Your assignment
Working from the records below, repeat exactly the lines starting at the line that contains "shape: determinants and" and ending at the line that contains "(_ : QMCOpts)", inclusive.

Listed records
+-------+
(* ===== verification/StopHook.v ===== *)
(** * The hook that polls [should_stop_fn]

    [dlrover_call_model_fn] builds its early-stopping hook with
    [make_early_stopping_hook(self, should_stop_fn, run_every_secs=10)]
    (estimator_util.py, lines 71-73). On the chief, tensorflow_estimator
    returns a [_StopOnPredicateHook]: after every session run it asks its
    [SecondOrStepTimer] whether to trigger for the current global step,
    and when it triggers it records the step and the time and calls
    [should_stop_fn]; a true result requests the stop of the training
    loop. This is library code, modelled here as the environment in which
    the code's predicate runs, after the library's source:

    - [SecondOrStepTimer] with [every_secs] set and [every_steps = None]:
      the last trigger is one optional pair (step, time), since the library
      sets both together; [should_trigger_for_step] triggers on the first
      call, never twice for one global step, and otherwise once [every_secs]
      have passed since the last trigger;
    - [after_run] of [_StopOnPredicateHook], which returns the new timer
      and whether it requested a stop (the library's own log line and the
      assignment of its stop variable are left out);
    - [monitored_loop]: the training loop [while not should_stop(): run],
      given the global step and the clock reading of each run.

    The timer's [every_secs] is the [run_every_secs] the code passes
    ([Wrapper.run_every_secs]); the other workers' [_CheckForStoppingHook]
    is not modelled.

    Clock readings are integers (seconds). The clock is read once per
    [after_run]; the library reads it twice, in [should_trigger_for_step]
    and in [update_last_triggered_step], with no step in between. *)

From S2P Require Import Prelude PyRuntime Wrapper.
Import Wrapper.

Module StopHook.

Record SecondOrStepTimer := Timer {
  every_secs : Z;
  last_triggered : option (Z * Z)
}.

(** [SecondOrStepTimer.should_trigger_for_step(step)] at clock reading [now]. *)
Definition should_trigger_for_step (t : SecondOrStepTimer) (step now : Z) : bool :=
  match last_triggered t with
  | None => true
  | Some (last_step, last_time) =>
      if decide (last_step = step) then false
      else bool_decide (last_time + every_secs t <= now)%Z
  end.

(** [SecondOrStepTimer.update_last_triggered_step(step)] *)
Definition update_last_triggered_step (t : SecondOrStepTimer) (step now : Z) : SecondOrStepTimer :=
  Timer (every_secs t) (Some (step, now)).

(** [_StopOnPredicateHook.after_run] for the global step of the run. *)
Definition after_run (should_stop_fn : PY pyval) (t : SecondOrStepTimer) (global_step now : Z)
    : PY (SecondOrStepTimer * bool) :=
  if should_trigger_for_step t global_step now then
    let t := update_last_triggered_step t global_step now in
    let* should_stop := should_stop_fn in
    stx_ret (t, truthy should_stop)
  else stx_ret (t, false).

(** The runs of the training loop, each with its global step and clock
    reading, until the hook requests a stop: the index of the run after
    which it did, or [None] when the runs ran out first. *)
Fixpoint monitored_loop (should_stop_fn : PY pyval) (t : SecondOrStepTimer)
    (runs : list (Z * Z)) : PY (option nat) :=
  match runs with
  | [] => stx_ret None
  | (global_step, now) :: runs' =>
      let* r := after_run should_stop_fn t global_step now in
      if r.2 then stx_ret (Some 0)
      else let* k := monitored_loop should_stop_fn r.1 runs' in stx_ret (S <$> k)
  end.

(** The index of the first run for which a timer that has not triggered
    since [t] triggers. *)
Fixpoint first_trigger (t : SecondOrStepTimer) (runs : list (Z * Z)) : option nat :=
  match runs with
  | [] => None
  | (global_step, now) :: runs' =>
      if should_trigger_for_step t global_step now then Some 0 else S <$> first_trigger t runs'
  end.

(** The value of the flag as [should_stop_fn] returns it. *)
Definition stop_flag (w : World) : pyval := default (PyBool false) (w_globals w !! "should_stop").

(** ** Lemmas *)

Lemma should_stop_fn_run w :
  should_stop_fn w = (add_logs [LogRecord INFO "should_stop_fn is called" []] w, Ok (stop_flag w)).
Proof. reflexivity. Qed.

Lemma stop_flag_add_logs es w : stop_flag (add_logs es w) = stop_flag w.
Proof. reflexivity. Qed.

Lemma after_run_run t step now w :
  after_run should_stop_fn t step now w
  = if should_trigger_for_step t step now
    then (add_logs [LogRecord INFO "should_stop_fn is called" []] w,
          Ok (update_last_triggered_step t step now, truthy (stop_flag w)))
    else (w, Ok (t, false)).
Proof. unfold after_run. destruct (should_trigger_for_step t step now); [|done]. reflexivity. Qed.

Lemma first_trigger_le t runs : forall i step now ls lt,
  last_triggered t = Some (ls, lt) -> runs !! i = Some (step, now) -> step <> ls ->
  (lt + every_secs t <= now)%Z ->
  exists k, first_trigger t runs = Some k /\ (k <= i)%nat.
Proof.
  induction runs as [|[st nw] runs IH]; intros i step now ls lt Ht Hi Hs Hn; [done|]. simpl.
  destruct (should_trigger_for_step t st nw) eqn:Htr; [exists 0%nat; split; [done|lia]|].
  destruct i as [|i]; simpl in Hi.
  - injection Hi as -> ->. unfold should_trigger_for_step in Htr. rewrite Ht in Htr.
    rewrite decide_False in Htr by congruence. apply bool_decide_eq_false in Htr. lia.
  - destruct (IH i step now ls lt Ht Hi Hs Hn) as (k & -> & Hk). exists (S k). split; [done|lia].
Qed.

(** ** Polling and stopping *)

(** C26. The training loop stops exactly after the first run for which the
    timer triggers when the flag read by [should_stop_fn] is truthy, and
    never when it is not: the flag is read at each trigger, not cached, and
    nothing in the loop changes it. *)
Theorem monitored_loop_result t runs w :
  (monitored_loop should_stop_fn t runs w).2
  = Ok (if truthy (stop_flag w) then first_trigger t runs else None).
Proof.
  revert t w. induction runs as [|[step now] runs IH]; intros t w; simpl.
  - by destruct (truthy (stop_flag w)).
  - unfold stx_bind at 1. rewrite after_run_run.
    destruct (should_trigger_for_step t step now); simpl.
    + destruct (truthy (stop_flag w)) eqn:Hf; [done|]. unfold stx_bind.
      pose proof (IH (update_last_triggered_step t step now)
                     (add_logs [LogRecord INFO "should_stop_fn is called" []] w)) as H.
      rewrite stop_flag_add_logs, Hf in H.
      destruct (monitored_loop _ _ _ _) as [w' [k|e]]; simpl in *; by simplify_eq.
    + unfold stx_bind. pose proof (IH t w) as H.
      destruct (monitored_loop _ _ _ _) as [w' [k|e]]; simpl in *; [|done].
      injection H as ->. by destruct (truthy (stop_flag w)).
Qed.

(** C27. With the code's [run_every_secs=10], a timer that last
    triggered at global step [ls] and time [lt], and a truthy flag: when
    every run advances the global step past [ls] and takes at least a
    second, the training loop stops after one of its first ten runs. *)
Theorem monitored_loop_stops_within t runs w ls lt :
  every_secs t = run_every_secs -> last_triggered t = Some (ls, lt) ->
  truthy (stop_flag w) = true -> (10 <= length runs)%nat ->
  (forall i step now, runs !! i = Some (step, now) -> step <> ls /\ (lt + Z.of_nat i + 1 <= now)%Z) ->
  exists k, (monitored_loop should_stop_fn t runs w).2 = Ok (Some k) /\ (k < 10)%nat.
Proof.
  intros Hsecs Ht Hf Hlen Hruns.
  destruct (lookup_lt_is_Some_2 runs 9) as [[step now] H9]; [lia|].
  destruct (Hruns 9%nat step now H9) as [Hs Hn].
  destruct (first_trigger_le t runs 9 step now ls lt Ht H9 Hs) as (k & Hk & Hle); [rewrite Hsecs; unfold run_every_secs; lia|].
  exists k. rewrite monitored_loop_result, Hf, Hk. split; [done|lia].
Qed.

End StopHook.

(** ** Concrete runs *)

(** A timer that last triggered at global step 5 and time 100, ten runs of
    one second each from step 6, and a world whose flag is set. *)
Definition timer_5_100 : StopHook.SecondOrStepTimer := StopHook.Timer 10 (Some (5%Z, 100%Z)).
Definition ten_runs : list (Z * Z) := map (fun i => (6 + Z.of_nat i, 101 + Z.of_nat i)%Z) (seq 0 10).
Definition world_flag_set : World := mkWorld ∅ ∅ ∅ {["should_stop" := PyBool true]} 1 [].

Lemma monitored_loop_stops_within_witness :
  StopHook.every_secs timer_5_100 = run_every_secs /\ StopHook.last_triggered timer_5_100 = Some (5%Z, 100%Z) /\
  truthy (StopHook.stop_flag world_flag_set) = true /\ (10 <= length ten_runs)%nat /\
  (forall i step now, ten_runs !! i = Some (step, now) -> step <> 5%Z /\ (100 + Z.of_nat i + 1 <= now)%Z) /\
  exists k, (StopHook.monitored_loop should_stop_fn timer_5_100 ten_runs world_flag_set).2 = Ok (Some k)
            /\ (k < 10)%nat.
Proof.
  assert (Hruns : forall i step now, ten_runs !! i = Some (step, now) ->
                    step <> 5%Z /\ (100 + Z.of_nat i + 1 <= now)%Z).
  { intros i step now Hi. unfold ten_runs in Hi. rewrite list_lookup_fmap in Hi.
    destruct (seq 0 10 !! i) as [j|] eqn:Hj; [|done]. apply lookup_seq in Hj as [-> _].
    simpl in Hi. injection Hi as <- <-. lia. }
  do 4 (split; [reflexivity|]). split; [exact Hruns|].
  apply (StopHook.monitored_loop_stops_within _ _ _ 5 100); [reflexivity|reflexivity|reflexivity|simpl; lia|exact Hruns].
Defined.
+-------+
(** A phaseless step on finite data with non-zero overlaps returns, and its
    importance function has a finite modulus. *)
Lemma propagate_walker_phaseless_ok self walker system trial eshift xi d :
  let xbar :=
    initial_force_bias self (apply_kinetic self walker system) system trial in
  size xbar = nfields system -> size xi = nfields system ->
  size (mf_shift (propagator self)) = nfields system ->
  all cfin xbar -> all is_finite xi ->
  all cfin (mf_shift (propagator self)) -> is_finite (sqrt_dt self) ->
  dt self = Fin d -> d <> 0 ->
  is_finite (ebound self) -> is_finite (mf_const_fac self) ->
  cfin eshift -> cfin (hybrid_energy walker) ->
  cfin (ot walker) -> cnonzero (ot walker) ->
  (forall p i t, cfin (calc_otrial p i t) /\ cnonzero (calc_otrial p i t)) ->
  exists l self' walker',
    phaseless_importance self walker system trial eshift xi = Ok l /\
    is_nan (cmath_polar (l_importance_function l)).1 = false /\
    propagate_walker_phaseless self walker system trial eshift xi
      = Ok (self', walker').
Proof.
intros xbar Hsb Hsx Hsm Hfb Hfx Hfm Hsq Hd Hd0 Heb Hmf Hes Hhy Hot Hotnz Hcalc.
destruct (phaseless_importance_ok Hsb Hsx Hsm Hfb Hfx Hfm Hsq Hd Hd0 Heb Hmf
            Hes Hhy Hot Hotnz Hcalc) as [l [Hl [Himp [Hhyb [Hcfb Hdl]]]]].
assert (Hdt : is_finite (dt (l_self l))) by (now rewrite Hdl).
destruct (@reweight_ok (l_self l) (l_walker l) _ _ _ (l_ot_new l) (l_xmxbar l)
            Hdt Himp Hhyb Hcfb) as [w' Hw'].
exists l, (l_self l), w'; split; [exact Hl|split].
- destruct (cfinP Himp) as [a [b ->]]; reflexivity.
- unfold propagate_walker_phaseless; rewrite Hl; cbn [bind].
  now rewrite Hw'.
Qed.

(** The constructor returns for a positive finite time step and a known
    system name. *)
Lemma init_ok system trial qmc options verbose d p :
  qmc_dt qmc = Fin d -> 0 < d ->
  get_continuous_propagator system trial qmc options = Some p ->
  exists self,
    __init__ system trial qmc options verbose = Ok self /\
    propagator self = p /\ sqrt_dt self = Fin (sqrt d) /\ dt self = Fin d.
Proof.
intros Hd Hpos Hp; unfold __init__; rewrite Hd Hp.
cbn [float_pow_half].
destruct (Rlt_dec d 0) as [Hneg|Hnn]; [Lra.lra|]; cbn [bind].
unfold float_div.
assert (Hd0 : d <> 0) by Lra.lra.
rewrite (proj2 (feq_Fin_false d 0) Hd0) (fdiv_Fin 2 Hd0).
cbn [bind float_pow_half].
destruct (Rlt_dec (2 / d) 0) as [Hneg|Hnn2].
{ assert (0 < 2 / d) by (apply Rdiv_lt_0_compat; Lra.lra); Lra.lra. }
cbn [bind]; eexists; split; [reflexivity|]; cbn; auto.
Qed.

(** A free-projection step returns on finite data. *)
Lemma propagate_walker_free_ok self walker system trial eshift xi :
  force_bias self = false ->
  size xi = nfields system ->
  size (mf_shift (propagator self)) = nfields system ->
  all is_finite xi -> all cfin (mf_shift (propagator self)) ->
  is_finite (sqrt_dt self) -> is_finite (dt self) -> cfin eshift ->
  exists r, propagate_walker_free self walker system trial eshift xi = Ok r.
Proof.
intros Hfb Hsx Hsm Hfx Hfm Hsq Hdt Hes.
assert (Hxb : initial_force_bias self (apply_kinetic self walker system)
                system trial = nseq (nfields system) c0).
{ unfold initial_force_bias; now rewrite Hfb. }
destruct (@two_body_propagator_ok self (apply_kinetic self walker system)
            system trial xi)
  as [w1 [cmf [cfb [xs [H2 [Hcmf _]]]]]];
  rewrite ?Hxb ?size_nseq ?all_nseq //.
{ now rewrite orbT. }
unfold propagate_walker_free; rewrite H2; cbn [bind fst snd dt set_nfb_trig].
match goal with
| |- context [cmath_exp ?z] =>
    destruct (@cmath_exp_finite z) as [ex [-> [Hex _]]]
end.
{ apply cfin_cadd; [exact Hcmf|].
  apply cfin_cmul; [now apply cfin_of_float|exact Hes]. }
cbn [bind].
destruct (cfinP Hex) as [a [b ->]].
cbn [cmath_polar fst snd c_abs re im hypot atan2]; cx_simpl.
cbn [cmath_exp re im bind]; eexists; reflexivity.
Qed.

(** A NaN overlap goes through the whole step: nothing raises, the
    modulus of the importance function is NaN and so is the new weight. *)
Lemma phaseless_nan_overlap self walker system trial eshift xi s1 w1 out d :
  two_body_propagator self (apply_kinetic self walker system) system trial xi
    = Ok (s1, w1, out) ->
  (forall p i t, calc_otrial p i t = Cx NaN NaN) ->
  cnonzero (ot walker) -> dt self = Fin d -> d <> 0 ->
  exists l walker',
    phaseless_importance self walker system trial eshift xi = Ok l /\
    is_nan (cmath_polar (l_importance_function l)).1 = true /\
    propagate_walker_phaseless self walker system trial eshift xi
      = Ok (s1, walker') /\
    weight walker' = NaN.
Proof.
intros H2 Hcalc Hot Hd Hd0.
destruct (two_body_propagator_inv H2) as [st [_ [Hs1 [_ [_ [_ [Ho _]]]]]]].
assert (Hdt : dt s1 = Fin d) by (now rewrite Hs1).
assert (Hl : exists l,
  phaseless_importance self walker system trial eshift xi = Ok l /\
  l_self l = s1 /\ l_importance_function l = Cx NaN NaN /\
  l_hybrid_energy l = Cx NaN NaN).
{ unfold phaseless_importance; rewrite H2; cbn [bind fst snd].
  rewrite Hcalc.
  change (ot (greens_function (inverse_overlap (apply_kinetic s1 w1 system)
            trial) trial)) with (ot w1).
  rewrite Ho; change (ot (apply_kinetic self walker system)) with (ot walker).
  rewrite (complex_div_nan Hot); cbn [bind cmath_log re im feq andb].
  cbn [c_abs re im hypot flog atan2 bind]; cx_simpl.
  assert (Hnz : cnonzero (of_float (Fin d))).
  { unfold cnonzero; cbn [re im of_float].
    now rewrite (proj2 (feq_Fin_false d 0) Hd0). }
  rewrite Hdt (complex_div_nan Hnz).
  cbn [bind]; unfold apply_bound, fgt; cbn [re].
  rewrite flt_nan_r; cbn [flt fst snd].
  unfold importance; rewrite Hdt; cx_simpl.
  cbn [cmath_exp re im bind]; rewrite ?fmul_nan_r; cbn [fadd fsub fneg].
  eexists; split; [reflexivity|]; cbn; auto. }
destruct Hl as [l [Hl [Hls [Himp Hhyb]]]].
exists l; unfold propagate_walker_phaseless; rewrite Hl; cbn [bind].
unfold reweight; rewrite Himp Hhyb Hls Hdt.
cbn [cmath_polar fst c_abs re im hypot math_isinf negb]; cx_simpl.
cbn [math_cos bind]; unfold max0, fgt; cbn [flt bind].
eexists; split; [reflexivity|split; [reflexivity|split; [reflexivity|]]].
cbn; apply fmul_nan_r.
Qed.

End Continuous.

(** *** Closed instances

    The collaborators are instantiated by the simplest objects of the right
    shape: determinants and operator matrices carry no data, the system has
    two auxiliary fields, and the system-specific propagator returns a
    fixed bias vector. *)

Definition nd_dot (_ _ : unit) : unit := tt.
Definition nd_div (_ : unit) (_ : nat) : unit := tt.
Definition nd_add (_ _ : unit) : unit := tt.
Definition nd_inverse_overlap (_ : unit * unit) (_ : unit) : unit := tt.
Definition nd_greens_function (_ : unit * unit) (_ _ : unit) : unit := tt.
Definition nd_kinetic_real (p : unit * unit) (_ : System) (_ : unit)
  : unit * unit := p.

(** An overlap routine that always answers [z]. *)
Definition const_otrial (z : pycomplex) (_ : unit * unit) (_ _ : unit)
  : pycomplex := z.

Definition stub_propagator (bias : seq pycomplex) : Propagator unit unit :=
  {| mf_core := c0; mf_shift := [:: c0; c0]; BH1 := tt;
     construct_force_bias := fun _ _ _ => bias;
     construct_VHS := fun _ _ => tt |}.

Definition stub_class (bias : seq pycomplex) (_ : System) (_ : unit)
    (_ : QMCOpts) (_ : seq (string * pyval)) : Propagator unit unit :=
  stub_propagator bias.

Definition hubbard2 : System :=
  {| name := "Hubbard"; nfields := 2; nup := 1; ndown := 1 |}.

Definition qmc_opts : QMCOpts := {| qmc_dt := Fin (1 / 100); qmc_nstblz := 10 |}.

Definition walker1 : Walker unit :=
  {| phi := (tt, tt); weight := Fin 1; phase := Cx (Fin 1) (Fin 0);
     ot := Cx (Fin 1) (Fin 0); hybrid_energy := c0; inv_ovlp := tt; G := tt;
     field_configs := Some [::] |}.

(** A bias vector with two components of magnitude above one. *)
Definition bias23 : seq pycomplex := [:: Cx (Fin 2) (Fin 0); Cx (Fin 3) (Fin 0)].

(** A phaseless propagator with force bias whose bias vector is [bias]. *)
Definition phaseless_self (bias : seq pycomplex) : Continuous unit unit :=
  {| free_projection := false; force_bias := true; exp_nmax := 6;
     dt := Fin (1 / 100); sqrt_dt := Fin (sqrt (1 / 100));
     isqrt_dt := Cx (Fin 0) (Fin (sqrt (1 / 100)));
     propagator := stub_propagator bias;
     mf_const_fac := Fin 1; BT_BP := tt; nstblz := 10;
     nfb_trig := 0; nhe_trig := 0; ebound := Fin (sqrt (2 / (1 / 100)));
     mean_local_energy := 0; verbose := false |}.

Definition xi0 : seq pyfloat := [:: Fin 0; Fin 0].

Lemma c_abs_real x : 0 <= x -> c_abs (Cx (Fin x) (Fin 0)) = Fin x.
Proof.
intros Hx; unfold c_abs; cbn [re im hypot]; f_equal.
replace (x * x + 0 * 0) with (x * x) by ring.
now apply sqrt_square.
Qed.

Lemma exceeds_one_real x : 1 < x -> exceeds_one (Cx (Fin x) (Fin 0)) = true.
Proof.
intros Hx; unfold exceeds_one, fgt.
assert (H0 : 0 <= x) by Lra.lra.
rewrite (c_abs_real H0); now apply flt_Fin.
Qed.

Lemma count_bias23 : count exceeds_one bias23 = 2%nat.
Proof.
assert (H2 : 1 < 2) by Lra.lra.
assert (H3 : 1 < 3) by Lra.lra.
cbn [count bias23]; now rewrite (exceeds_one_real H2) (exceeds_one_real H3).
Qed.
+-------+
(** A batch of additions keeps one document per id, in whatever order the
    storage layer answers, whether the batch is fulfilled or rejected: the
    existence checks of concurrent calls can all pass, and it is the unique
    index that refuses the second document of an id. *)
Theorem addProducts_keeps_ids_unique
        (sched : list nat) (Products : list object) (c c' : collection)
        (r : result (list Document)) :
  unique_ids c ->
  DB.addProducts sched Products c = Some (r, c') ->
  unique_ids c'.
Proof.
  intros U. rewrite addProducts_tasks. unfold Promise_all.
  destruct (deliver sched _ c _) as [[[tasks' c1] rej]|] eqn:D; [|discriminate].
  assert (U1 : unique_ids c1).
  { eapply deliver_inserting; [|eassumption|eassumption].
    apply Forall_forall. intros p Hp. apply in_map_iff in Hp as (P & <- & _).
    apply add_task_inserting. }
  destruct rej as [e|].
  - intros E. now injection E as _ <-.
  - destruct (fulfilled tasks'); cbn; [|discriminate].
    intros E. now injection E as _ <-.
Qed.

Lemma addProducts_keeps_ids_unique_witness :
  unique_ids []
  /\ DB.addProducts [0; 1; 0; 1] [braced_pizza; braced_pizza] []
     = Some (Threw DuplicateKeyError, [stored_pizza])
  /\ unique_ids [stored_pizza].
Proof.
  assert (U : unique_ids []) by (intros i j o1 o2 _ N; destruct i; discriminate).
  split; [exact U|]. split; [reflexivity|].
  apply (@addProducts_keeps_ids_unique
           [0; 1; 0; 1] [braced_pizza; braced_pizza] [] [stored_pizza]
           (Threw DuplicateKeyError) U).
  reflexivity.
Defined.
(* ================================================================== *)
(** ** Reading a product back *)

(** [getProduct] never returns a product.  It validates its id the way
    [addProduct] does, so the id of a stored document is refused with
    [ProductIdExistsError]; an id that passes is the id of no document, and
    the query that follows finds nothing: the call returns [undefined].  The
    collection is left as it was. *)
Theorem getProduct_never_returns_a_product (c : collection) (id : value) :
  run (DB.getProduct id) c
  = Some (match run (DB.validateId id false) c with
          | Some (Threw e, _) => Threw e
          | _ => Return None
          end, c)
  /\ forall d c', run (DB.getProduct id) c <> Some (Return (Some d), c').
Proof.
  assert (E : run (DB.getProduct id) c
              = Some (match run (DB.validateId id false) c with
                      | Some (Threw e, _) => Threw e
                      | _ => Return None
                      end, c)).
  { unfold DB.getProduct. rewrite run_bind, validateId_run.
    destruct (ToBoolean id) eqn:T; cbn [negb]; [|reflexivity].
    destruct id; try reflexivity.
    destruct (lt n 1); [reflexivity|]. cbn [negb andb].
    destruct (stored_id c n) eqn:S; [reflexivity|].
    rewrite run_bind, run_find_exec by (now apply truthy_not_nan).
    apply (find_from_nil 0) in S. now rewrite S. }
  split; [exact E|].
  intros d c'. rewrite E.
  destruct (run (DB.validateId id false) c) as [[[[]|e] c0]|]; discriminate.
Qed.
+-------+
Response to this exercise
    shape: determinants and operator matrices carry no data, the system has
    two auxiliary fields, and the system-specific propagator returns a
    fixed bias vector. *)

Definition nd_dot (_ _ : unit) : unit := tt.
Definition nd_div (_ : unit) (_ : nat) : unit := tt.
Definition nd_add (_ _ : unit) : unit := tt.
Definition nd_inverse_overlap (_ : unit * unit) (_ : unit) : unit := tt.
Definition nd_greens_function (_ : unit * unit) (_ _ : unit) : unit := tt.
Definition nd_kinetic_real (p : unit * unit) (_ : System) (_ : unit)
  : unit * unit := p.

(** An overlap routine that always answers [z]. *)
Definition const_otrial (z : pycomplex) (_ : unit * unit) (_ _ : unit)
  : pycomplex := z.

Definition stub_propagator (bias : seq pycomplex) : Propagator unit unit :=
  {| mf_core := c0; mf_shift := [:: c0; c0]; BH1 := tt;
     construct_force_bias := fun _ _ _ => bias;
     construct_VHS := fun _ _ => tt |}.

Definition stub_class (bias : seq pycomplex) (_ : System) (_ : unit)
    (_ : QMCOpts) (_ : seq (string * pyval)) : Propagator unit unit :=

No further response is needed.